Et saint Jean Chrysostome
d'insister : « Ce n'est pas l'homme qui fait que les choses offertes deviennent
Corps et Sang du Christ, mais le Christ lui-même, qui a été crucifié pour nous.
Le prêtre, figure du Christ, prononce ces paroles, mais leur efficacité et la
grâce sont de Dieu. Ceci est mon corps: cette parole transforme les
choses offertes »
. Et avec Jean, évêque de Constantinople, est parfaitement
d'accord Cyrille, évêque d'Alexandrie, qui écrit dans son commentaire de
l’Évangile de S. Matthieu : « (Le Christ) a dit au mode indicatif : ceci est mon
corps et ceci est mon sang, afin que tu ne penses pas que les choses sont une
simple image, mais que tu croies que les choses offertes sont transformées
réellement au corps et au sang du Christ, d'une manière mystérieuse, par la
Toute-Puissance de Dieu ; prenant part à ces réalités, nous recevons la force
vivifiante et sanctifiante du Christ »
.
Et Ambroise, Évêque de Milan, dit en
parlant clairement de la conversion eucharistique : « Soyons bien persuadés que
ceci n'est pas ce que la nature a formé mais ce que la bénédiction a consacré,
et que la force de la bénédiction l'emporte sur celle de la nature, parce que
par la bénédiction la nature elle-même se trouve changée ». Puis, pour confirmer
la vérité du mystère, il rappelle maints exemples de miracles rapportés par
l'Écriture Sainte, notamment Jésus né de la Vierge Marie, et puis, passant à
l'œuvre de la création, il conclut : « La parole du Christ, qui a pu faire de
rien ce qui n'existait pas, ne pourrait donc changer les choses existantes en ce
qu'elles n'étaient pas encore ? Car ce n'est pas moins de donner aux choses leur
nature première que de la leur changer »
.
Mais Nous n'avons pas besoin de
multiplier les témoignages et il est plus utile de rappeler la fermeté de foi
avec laquelle l’Église unanime résista à Béranger, qui, cédant aux difficultés
soulevées par la raison, osa le premier nier la conversion eucharistique ;
l’Église le menaça à plusieurs reprises de condamnation pour le cas où il ne se
rétracterait pas. C'est ainsi que Notre Prédécesseur Grégoire VII lui imposa
d'émettre sous la foi du serment la déclaration suivante : « je crois de cœur et
je confesse de bouche que le pain et le vin qui sont sur l'autel sont, par le
mystère de la prière sainte et par les paroles de notre Rédempteur, changés
substantiellement en la chair véritable, propre et vivifiante, et au sang de
notre Seigneur Jésus-Christ, et qu'après la consécration ils sont le vrai corps
du Christ, qui est né de la Vierge, qui, offert pour le salut du monde, a été
suspendu à la Croix, qui siège à la droite du Père, ainsi que le vrai sang du
Christ, qui a coulé de son côté. Il n'y est pas seulement figurativement et par
la vertu du sacrement, mais dans sa nature propre et dans sa véritable
substance »
.
A ces paroles correspond — exemple
admirable de la stabilité de la foi catholique — ce que les Conciles Œcuméniques
du Latran, de Constance, de Florence et finalement le Concile de Trente, ont
enseigné sur le mystère de la conversion eucharistique, soit en exposant la
doctrine de l'Église soit en condamnant certaines erreurs.

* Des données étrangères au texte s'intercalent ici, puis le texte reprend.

(** What [post] makes of curl's output. *)
Definition resultOfOutput (s : IRoutingStrategy) (output : string) : OpResult :=
  let '(responseBody, status) := splitBodyAndStatus output in
  if bool_decide (status = 0) then
    unreachable ("no response from " +:+ describe s +:+ " at " +:+ apiUrl s +:+ " within " +:+
                 std_to_string REQUEST_TIMEOUT_SECONDS +:+ "s")
  else if bool_decide (status < 200) || bool_decide (300 <= status) then
    failure status (describe s +:+ " returned HTTP " +:+ std_to_string status +:+
                    (if bool_decide (responseBody = "") then "" else ": " +:+ briefly responseBody 200))
  else if reportsError responseBody then
    failure status (describe s +:+ " reported an error in a " +:+ std_to_string status +:+
                    " response: " +:+ briefly responseBody 200)
  else success status.

Definition post (s : IRoutingStrategy) (path : string) (body : json) : run (list string) OpResult := fun h =>
  match dump body with
  | Throw e => (h, Throw e)
  | Ret text =>
      let '(h, output) := executeCommand (curlCommand s path text) h in
      (h, omap_out (resultOfOutput s) output)
  end.

Definition deleteBody (dpid priority : Z) (match_ : json) : json :=
  JObject ([("dpid", JUnsigned dpid); ("match", match_)] ++
           (if bool_decide (priority = -1) then [] else [("priority", JInteger priority)])).

Definition deleteAnEntry (s : IRoutingStrategy) (dpid : Z) (match_ : json) (priority : Z) : run (list string) OpResult :=
  post s (if bool_decide (priority = -1) then "/stats/flowentry/delete" else "/stats/flowentry/delete_strict")
       (deleteBody dpid priority match_).

Definition entryBody (dpid priority : Z) (match_ action : json) : list (string * json) :=
  [("dpid", JUnsigned dpid); ("priority", JInteger priority); ("match", match_); ("actions", action)].

Definition installBody (dpid priority : Z) (match_ action : json) (idleTimeout : Z) : json :=
  JObject (entryBody dpid priority match_ action ++
           (if bool_decide (idleTimeout <> -1) && bool_decide (idleTimeout <> 0)
            then [("idle_timeout", JInteger idleTimeout)] else [])).

Definition installAnEntry (s : IRoutingStrategy) (dpid priority : Z) (match_ action : json) (idleTimeout : Z)
  : run (list string) OpResult :=
  post s "/stats/flowentry/add" (installBody dpid priority match_ action idleTimeout).

Definition modifyAnEntry (s : IRoutingStrategy) (dpid priority : Z) (match_ action : json) : run (list string) OpResult :=
  post s "/stats/flowentry/modify" (JObject (entryBody dpid priority match_ action)).

(** The six group and meter methods. *)
Inductive EntryOp := InstallGroup | DeleteGroup | ModifyGroup | InstallMeter | DeleteMeter | ModifyMeter.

Après le Concile de Trente, Notre
Prédécesseur Pie VI, pour réagir contre les erreurs du Synode de Pistoie,
avertit sérieusement les curés, à qui incombe le devoir d'enseigner, de ne pas
négliger de parler de la transsubstantiation, qui constitue un article de foi
.
De même Notre Prédécesseur Pie XII
d'heureuse mémoire rappela les limites à respecter par quiconque se livre à une
discussion plus poussée touchant le mystère de la transsubstantiation
.
Nous-même, au récent Congrès
Eucharistique National de l'Italie, tenu à Pise, Nous avons, suivant Notre
devoir apostolique, donné une attestation publique et solennelle de la foi de
l'Église
.
Du reste l’Église Catholique n'a pas
seulement enseigné sans cesse mais elle a également vécu la foi en la présence
du Corps et du Sang du Seigneur dans l'Eucharistie; à ce grand Sacrement elle
adresse l'adoration, le culte de latrie, qui ne peut être rendu qu'à Dieu.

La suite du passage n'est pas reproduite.